Information supplied START

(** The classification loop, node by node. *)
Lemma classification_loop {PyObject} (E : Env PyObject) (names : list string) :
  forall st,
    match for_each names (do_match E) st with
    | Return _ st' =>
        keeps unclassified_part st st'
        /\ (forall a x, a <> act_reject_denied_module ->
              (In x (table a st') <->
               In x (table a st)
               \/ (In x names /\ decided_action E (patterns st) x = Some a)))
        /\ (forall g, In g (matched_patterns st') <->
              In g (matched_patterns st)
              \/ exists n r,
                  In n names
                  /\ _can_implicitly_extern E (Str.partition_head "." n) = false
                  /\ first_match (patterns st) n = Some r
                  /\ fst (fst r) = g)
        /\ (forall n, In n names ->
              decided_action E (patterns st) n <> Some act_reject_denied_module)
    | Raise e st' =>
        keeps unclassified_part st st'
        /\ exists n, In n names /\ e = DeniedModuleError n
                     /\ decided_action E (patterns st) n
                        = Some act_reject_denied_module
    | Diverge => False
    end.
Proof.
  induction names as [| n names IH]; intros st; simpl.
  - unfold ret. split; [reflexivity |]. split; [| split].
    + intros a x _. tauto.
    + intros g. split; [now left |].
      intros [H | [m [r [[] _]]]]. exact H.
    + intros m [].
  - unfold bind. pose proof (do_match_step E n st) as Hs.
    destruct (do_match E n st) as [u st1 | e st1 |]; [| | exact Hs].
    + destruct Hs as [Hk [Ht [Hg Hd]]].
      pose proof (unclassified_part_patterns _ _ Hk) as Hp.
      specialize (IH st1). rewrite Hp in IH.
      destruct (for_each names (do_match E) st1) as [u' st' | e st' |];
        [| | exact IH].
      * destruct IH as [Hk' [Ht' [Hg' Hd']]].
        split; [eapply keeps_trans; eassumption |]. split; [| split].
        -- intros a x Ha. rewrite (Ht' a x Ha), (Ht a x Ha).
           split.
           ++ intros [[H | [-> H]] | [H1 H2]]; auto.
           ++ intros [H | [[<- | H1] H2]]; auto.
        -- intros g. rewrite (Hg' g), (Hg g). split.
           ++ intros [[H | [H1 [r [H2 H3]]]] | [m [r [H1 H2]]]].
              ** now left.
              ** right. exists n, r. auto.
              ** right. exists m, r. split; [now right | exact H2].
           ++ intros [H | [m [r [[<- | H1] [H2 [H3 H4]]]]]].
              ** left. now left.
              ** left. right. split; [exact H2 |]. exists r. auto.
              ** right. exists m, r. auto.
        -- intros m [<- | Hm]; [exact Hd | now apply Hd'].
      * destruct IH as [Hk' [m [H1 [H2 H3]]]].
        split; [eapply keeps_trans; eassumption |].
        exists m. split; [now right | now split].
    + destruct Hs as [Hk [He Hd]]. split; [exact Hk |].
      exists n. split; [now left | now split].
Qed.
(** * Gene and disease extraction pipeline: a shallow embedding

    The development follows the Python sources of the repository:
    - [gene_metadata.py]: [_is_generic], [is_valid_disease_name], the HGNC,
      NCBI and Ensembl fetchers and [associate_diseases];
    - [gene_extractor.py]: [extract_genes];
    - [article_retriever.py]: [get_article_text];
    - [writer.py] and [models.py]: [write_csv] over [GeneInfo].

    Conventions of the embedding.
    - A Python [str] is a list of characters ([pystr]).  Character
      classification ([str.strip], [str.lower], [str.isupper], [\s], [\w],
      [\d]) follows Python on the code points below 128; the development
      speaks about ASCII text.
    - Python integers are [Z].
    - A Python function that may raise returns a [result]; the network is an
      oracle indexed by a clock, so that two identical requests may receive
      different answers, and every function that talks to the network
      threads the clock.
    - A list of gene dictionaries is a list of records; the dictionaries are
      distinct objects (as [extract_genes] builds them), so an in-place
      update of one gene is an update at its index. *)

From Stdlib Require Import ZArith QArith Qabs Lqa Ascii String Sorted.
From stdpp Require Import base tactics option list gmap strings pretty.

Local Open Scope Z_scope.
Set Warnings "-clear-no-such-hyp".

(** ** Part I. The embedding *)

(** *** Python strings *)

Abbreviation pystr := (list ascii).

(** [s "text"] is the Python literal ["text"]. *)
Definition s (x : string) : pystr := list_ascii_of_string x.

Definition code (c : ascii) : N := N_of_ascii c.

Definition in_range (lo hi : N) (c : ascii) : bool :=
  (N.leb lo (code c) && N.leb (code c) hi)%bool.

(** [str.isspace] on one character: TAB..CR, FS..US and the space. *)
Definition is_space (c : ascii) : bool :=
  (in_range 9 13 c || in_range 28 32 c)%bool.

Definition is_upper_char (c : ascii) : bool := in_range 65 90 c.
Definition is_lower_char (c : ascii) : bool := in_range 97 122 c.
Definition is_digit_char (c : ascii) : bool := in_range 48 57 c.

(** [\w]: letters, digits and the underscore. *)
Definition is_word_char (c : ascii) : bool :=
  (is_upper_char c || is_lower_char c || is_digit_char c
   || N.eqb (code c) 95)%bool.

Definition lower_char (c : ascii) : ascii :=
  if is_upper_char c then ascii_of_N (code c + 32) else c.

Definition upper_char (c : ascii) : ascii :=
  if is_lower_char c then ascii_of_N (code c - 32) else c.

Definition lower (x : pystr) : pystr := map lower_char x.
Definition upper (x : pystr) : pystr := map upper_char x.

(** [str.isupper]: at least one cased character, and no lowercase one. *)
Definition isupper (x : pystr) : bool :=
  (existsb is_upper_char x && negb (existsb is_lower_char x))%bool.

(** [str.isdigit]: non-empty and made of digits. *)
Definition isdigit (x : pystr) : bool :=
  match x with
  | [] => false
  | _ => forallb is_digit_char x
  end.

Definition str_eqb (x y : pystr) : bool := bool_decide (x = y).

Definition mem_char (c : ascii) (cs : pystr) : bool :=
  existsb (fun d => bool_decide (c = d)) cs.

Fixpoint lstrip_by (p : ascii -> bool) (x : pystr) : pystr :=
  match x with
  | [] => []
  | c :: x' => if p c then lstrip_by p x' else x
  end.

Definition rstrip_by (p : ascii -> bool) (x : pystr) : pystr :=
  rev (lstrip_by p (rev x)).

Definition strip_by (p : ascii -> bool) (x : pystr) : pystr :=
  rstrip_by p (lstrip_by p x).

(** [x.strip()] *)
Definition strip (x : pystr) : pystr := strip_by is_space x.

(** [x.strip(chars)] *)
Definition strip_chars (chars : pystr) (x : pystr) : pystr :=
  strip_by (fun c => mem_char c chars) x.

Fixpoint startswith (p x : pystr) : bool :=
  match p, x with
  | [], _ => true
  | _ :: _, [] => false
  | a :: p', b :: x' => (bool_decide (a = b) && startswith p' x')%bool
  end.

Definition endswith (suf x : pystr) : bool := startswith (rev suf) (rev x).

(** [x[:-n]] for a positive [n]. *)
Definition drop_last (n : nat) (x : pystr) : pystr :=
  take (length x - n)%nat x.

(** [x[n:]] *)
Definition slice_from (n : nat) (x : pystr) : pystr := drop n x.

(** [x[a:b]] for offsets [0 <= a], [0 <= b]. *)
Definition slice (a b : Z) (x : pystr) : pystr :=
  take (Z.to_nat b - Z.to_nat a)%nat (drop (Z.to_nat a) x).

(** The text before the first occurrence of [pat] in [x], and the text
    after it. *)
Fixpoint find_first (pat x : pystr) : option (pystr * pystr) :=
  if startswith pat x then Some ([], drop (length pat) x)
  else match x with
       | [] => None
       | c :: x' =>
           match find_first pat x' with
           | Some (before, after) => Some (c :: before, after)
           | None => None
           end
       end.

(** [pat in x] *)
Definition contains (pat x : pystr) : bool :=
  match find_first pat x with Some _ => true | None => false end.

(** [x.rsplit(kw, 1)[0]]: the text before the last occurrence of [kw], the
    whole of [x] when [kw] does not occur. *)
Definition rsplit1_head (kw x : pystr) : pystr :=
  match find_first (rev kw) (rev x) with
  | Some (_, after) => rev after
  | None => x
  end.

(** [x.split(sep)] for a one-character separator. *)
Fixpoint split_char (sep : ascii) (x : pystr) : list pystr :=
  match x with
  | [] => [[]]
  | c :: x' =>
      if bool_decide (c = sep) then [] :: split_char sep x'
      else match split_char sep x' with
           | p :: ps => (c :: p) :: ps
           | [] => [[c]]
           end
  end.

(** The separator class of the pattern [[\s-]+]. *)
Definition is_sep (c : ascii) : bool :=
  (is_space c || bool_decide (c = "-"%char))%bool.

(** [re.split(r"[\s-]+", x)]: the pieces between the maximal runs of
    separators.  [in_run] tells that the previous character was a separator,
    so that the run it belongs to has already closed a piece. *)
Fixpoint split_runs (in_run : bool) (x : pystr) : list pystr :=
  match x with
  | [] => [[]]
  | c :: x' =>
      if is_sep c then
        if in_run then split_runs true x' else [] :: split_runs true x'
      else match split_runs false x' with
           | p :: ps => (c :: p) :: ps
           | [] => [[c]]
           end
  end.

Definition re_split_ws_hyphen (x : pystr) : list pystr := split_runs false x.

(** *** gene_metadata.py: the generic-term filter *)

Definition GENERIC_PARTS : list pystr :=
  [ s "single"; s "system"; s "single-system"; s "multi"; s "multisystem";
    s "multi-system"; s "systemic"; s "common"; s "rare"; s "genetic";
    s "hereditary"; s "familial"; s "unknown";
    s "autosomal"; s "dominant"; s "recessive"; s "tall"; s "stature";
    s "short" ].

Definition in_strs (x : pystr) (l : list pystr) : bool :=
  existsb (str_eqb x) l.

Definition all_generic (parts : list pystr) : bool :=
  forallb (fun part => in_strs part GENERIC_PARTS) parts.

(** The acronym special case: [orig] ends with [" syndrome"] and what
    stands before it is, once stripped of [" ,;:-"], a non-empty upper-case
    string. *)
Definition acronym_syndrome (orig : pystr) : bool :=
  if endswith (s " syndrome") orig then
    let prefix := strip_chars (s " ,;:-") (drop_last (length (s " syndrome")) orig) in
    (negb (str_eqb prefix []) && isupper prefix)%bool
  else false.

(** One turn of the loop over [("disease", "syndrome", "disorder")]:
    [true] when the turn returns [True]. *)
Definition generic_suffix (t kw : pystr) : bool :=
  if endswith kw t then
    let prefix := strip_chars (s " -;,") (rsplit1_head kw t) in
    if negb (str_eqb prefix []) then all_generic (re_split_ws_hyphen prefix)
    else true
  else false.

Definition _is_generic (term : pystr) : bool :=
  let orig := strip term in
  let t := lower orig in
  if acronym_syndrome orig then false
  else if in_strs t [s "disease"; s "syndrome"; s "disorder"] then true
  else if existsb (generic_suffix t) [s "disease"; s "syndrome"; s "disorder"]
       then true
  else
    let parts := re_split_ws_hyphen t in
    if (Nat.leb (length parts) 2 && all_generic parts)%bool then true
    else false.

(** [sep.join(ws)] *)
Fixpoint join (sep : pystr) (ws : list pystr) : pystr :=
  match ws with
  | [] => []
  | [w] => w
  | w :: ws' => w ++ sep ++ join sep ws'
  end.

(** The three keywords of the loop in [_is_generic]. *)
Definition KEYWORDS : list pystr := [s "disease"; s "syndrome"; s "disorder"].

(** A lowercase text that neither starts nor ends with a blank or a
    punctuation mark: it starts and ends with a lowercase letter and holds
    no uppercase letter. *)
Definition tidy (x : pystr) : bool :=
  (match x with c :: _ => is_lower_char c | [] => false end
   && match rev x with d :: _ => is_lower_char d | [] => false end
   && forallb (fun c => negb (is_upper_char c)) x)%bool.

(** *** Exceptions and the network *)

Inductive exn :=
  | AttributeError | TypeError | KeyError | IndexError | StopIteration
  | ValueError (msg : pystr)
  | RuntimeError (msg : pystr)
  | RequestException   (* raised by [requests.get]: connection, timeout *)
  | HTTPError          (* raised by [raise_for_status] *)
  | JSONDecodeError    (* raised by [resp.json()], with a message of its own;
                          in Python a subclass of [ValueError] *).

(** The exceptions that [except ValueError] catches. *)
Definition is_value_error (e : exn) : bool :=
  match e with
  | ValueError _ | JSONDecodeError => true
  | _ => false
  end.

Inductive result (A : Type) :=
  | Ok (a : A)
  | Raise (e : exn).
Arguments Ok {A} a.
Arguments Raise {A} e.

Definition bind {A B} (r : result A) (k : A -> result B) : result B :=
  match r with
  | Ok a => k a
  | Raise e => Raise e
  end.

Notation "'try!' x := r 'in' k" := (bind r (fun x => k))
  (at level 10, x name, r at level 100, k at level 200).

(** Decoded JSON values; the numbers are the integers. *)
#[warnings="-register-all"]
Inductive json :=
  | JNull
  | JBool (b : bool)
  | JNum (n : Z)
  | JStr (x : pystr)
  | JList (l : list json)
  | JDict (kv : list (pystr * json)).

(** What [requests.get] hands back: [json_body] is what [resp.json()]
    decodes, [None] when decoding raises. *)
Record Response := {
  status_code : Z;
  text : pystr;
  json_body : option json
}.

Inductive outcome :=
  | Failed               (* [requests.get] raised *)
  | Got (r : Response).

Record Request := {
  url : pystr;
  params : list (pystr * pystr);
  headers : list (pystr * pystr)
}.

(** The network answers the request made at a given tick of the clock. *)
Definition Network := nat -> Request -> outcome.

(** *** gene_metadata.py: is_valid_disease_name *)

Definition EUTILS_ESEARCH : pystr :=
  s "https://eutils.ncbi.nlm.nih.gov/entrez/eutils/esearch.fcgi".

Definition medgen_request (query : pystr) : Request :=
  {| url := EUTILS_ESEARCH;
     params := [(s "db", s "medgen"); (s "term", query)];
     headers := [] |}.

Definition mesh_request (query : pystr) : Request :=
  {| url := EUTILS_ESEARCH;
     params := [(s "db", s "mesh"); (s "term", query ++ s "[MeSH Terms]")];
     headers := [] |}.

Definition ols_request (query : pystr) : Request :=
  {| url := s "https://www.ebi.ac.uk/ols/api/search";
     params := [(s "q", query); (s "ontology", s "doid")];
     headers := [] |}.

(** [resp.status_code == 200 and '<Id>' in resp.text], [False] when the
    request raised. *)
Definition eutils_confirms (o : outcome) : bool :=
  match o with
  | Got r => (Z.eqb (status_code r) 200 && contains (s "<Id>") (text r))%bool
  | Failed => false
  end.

Information supplied END

* Directions
The first line of the data, the line with "x = Some a)))", and all lines in between are to be copied exactly. Leave out everything else.

* Result below
(** The classification loop, node by node. *)
Lemma classification_loop {PyObject} (E : Env PyObject) (names : list string) :
  forall st,
    match for_each names (do_match E) st with
    | Return _ st' =>
        keeps unclassified_part st st'
        /\ (forall a x, a <> act_reject_denied_module ->
              (In x (table a st') <->
               In x (table a st)
               \/ (In x names /\ decided_action E (patterns st) x = Some a)))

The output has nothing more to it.